(** ** [am/IAudioController.h] *)
Module IAudioController.
Section Functions.
Context {Mem : Type} `{GuestMemory Mem} `{ServiceHost}.

Definition functions : list (FunctionEntry Mem) :=
  [entry 0 SERVICE_FUNC_STUB "SetExpectedMasterVolume";
   entry 1 SERVICE_FUNC_STUB "GetMainAppletExpectedMasterVolume";
   entry 2 SERVICE_FUNC_STUB "GetLibraryAppletExpectedMasterVolume";
   entry 3 SERVICE_FUNC_STUB "ChangeMainAppletMasterVolume";
   entry 4 SERVICE_FUNC_STUB "SetTransparentVolumeRate"].
End Functions.
End IAudioController.

(** ** [am/ICommonStateGetter.h] *)
Module ICommonStateGetter.
Section Functions.
Context {Mem : Type} `{GuestMemory Mem} `{ServiceHost}.

Definition GetEventHandle : ServiceFunc Mem := fun _ reply => mret (ERR_SUCCESS, copyHandle 0x12345678 reply).

Definition ReceiveMessage : ServiceFunc Mem := fun _ reply =>
  h ← (getHle : K Mem HleState);
  (modHle (set_message (if message h =? 0x1 then 0xF else 0x1)) : K Mem unit);;
  mret (ERR_SUCCESS, writeArgs (bytesOf 4 (message h)) reply).

Definition GetOperationMode : ServiceFunc Mem := fun _ reply => mret (ERR_SUCCESS, writeArgs (bytesOf 1 0x15) reply).

Definition GetPerformanceMode : ServiceFunc Mem := fun _ reply => mret (ERR_SUCCESS, writeArgs (bytesOf 4 0x15) reply).

Definition GetCurrentFocusState : ServiceFunc Mem := fun _ reply => mret (ERR_SUCCESS, writeArgs (bytesOf 1 0x1) reply).

Definition functions : list (FunctionEntry Mem) :=
  [entry 0 GetEventHandle "GetEventHandle";
   entry 1 ReceiveMessage "ReceiveMessage";
   entry 2 SERVICE_FUNC_STUB "GetThisAppletKind";
   entry 3 SERVICE_FUNC_STUB "AllowToEnterSleep";
   entry 4 SERVICE_FUNC_STUB "DisallowToEnterSleep";
   entry 5 GetOperationMode "GetOperationMode";
   entry 6 GetPerformanceMode "GetPerformanceMode";
   entry 7 SERVICE_FUNC_STUB "GetCradleStatus";
   entry 8 SERVICE_FUNC_STUB "GetBootMode";
   entry 9 GetCurrentFocusState "GetCurrentFocusState";
   entry 10 SERVICE_FUNC_STUB "RequestToAcquireSleepLock";
   entry 11 SERVICE_FUNC_STUB "ReleaseSleepLock";
   entry 12 SERVICE_FUNC_STUB "ReleaseSleepLockTransiently";
   entry 13 SERVICE_FUNC_STUB "GetAcquiredSleepLockEvent";
   entry 20 SERVICE_FUNC_STUB "PushToGeneralChannel";
   entry 30 SERVICE_FUNC_STUB "GetHomeButtonReaderLockAccessor";
   entry 31 SERVICE_FUNC_STUB "GetReaderLockAccessorEx";
   entry 40 SERVICE_FUNC_STUB "GetCradleFwVersion";
   entry 50 SERVICE_FUNC_STUB "IsVrModeEnabled";
   entry 51 SERVICE_FUNC_STUB "SetVrModeEnabled";
   entry 55 SERVICE_FUNC_STUB "IsInControllerFirmwareUpdateSection";
   entry 60 SERVICE_FUNC_STUB "GetDefaultDisplayResolution";
   entry 61 SERVICE_FUNC_STUB "GetDefaultDisplayResolutionChangeEvent"].
End Functions.
End ICommonStateGetter.

(** ** [am/IDebugFunctions.h] *)
Module IDebugFunctions.
Section Functions.
Context {Mem : Type} `{GuestMemory Mem} `{ServiceHost}.

Definition functions : list (FunctionEntry Mem) :=
  [entry 0 SERVICE_FUNC_STUB "NotifyMessageToHomeMenuForDebug";
   entry 1 SERVICE_FUNC_STUB "OpenMainApplication";
   entry 10 SERVICE_FUNC_STUB "EmulateButtonEvent";
   entry 20 SERVICE_FUNC_STUB "InvalidateTransitionLayer"].
End Functions.
End IDebugFunctions.

(** ** [am/IDisplayController.h] *)
Module IDisplayController.
Section Functions.
Context {Mem : Type} `{GuestMemory Mem} `{ServiceHost}.

Definition functions : list (FunctionEntry Mem) :=
  [entry 0 SERVICE_FUNC_STUB "GetLastForegroundCaptureImage";
   entry 1 SERVICE_FUNC_STUB "UpdateLastForegroundCaptureImage";
   entry 2 SERVICE_FUNC_STUB "GetLastApplicationCaptureImage";
   entry 3 SERVICE_FUNC_STUB "GetCallerAppletCaptureImage";
   entry 4 SERVICE_FUNC_STUB "UpdateCallerAppletCaptureImage";
   entry 5 SERVICE_FUNC_STUB "GetLastForegroundCaptureImageEx";
   entry 6 SERVICE_FUNC_STUB "GetLastApplicationCaptureImageEx";
   entry 7 SERVICE_FUNC_STUB "GetCallerAppletCaptureImageEx";
   entry 8 SERVICE_FUNC_STUB "TakeScreenShotOfOwnLayer";
   entry 10 SERVICE_FUNC_STUB "AcquireLastApplicationCaptureBuffer";
   entry 11 SERVICE_FUNC_STUB "ReleaseLastApplicationCaptureBuffer";
   entry 12 SERVICE_FUNC_STUB "AcquireLastForegroundCaptureBuffer";
   entry 13 SERVICE_FUNC_STUB "ReleaseLastForegroundCaptureBuffer";
   entry 14 SERVICE_FUNC_STUB "AcquireCallerAppletCaptureBuffer";
   entry 15 SERVICE_FUNC_STUB "ReleaseCallerAppletCaptureBuffer";
   entry 16 SERVICE_FUNC_STUB "AcquireLastApplicationCaptureBufferEx";
   entry 17 SERVICE_FUNC_STUB "AcquireLastForegroundCaptureBufferEx";
   entry 18 SERVICE_FUNC_STUB "AcquireCallerAppletCaptureBufferEx";
   entry 20 SERVICE_FUNC_STUB "ClearCaptureBuffer";
   entry 21 SERVICE_FUNC_STUB "ClearAppletTransitionBuffer"].
End Functions.
End IDisplayController.

(** ** [am/ILibraryAppletCreator.h] *)
Module ILibraryAppletCreator.
Section Functions.
Context {Mem : Type} `{GuestMemory Mem} `{ServiceHost}.

Definition functions : list (FunctionEntry Mem) :=
  [entry 0 SERVICE_FUNC_STUB "CreateLibraryApplet";
   entry 1 SERVICE_FUNC_STUB "TerminateAllLibraryApplets";
   entry 2 SERVICE_FUNC_STUB "AreAnyLibraryAppletsLeft";
   entry 10 SERVICE_FUNC_STUB "CreateStorage";
   entry 11 SERVICE_FUNC_STUB "CreateTransferMemoryStorage";
   entry 12 SERVICE_FUNC_STUB "CreateHandleStorage"].
End Functions.
End ILibraryAppletCreator.

(** ** [am/ILibraryAppletProxy.h] *)
Module ILibraryAppletProxy.
Section Functions.
Context {Mem : Type} `{GuestMemory Mem} `{ServiceHost}.

Definition GetSelfController : ServiceFunc Mem := fun info reply =>
  opens ISelfController reply.

Definition GetWindowController : ServiceFunc Mem := fun info reply =>
  opens IWindowController reply.

Definition functions : list (FunctionEntry Mem) :=
  [entry 0 SERVICE_FUNC_STUB "GetCommonStateGetter";
   entry 1 GetSelfController "GetSelfController";
   entry 2 GetWindowController "GetWindowController";
   entry 3 SERVICE_FUNC_STUB "GetAudioController";
   entry 4 SERVICE_FUNC_STUB "GetDisplayController";
   entry 10 SERVICE_FUNC_STUB "GetProcessWindingController";
   entry 11 SERVICE_FUNC_STUB "GetLibraryAppletCreator";
   entry 20 SERVICE_FUNC_STUB "OpenLibraryAppletSelfAccessor";
   entry 1000 SERVICE_FUNC_STUB "GetDebugFunctions"].
End Functions.
End ILibraryAppletProxy.

(** ** [am/IProcessWindingController.h] *)
Module IProcessWindingController.
Section Functions.
Context {Mem : Type} `{GuestMemory Mem} `{ServiceHost}.

Definition functions : list (FunctionEntry Mem) :=
  [entry 0 SERVICE_FUNC_STUB "GetLaunchReason";
   entry 11 SERVICE_FUNC_STUB "OpenCallingLibraryApplet";
   entry 21 SERVICE_FUNC_STUB "PushContext";
   entry 22 SERVICE_FUNC_STUB "PopContext";
   entry 23 SERVICE_FUNC_STUB "CancelWindingReservation";
   entry 30 SERVICE_FUNC_STUB "WindAndDoReserved";
   entry 40 SERVICE_FUNC_STUB "ReserveToStartAndWaitAndUnwindThis"].
End Functions.
End IProcessWindingController.

(** ** [am/ISelfController.h] *)
Module ISelfController.
Section Functions.
Context {Mem : Type} `{GuestMemory Mem} `{ServiceHost}.

Definition SetOperationModeChangedNotification : ServiceFunc Mem := fun info reply =>
  _ ← (needArgs 1 info : K Mem (list Z));
  mret (ERR_SUCCESS, reply).

Definition SetPerformanceModeChangedNotification : ServiceFunc Mem := fun info reply =>
  _ ← (needArgs 1 info : K Mem (list Z));
  mret (ERR_SUCCESS, reply).

Definition SetFocusHandlingMode : ServiceFunc Mem := fun info reply =>
  _ ← (needArgs 3 info : K Mem (list Z));
  mret (ERR_SUCCESS, reply).

Definition SetRestartMessageEnabled : ServiceFunc Mem := fun info reply =>
  _ ← (needArgs 1 info : K Mem (list Z));
  mret (ERR_SUCCESS, reply).

Definition SetScreenShotAppletIdentityInfo : ServiceFunc Mem := fun info reply =>
  _ ← (needArgs 16 info : K Mem (list Z));
  mret (ERR_SUCCESS, reply).

Definition SetOutOfFocusSuspendingEnabled : ServiceFunc Mem := fun info reply =>
  _ ← (needArgs 1 info : K Mem (list Z));
  mret (ERR_SUCCESS, reply).

Definition CreateManagedDisplayLayer : ServiceFunc Mem := fun _ reply =>
  layerId ← (onDisplays (fun d =>
    id ← DisplayManager.openDisplay "Default" d; DisplayManager.createLayer id d) : K Mem Z);
  mret (ERR_SUCCESS, writeArgs (bytesOf 8 layerId) reply).

Definition functions : list (FunctionEntry Mem) :=
  [entry 0 SERVICE_FUNC_STUB "Exit";
   entry 1 SERVICE_FUNC_STUB "LockExit";
   entry 2 SERVICE_FUNC_STUB "UnlockExit";
   entry 3 SERVICE_FUNC_STUB "EnterFatalSection";
   entry 4 SERVICE_FUNC_STUB "LeaveFatalSection";
   entry 9 SERVICE_FUNC_STUB "GetLibraryAppletLaunchableEvent";
   entry 10 SERVICE_FUNC_STUB "SetScreenShotPermission";
   entry 11 SetOperationModeChangedNotification "SetOperationModeChangedNotification";
   entry 12 SetPerformanceModeChangedNotification "SetPerformanceModeChangedNotification";
   entry 13 SetFocusHandlingMode "SetFocusHandlingMode";
   entry 14 SetRestartMessageEnabled "SetRestartMessageEnabled";
   entry 15 SetScreenShotAppletIdentityInfo "SetScreenShotAppletIdentityInfo";
   entry 16 SetOutOfFocusSuspendingEnabled "SetOutOfFocusSuspendingEnabled";
   entry 17 SERVICE_FUNC_STUB "SetControllerFirmwareUpdateSection";
   entry 18 SERVICE_FUNC_STUB "SetRequiresCaptureButtonShortPressedMessage";
   entry 19 SERVICE_FUNC_STUB "SetScreenShotImageOrientation";
   entry 40 CreateManagedDisplayLayer "CreateManagedDisplayLayer";
   entry 50 SERVICE_FUNC_STUB "SetHandlesRequestToDisplay";
   entry 51 SERVICE_FUNC_STUB "ApproveToDisplay";
   entry 60 SERVICE_FUNC_STUB "OverrideAutoSleepTimeAndDimmingTime";
   entry 61 SERVICE_FUNC_STUB "SetMediaPlaybackState";
   entry 62 SERVICE_FUNC_STUB "SetIdleTimeDetectionExtension";
   entry 63 SERVICE_FUNC_STUB "GetIdleTimeDetectionExtension";
   entry 64 SERVICE_FUNC_STUB "SetInputDetectionSourceSet";
   entry 65 SERVICE_FUNC_STUB "ReportUserIsActive";
   entry 66 SERVICE_FUNC_STUB "GetCurrentIlluminance";
   entry 67 SERVICE_FUNC_STUB "IsIlluminanceAvailable"].
End Functions.
End ISelfController.

(** ** [am/IStorage.h] *)
Module am_IStorage.
Section Functions.
Context {Mem : Type} `{GuestMemory Mem} `{ServiceHost}.

Definition Open : ServiceFunc Mem := fun info reply =>
  opens IStorageAccessor reply.

Definition functions : list (FunctionEntry Mem) :=
  [entry 0 Open "Open";
   entry 1 SERVICE_FUNC_STUB "OpenTransferStorage"].
End Functions.
End am_IStorage.

(** ** [am/IStorageAccessor.h] *)
Module IStorageAccessor.
Section Functions.
Context {Mem : Type} `{GuestMemory Mem} `{ServiceHost}.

YOUR ASSIGNMENT: Answer with one number: how many lines of the entries above include the word "GetCurrentFocusState".

SOLUTION: 2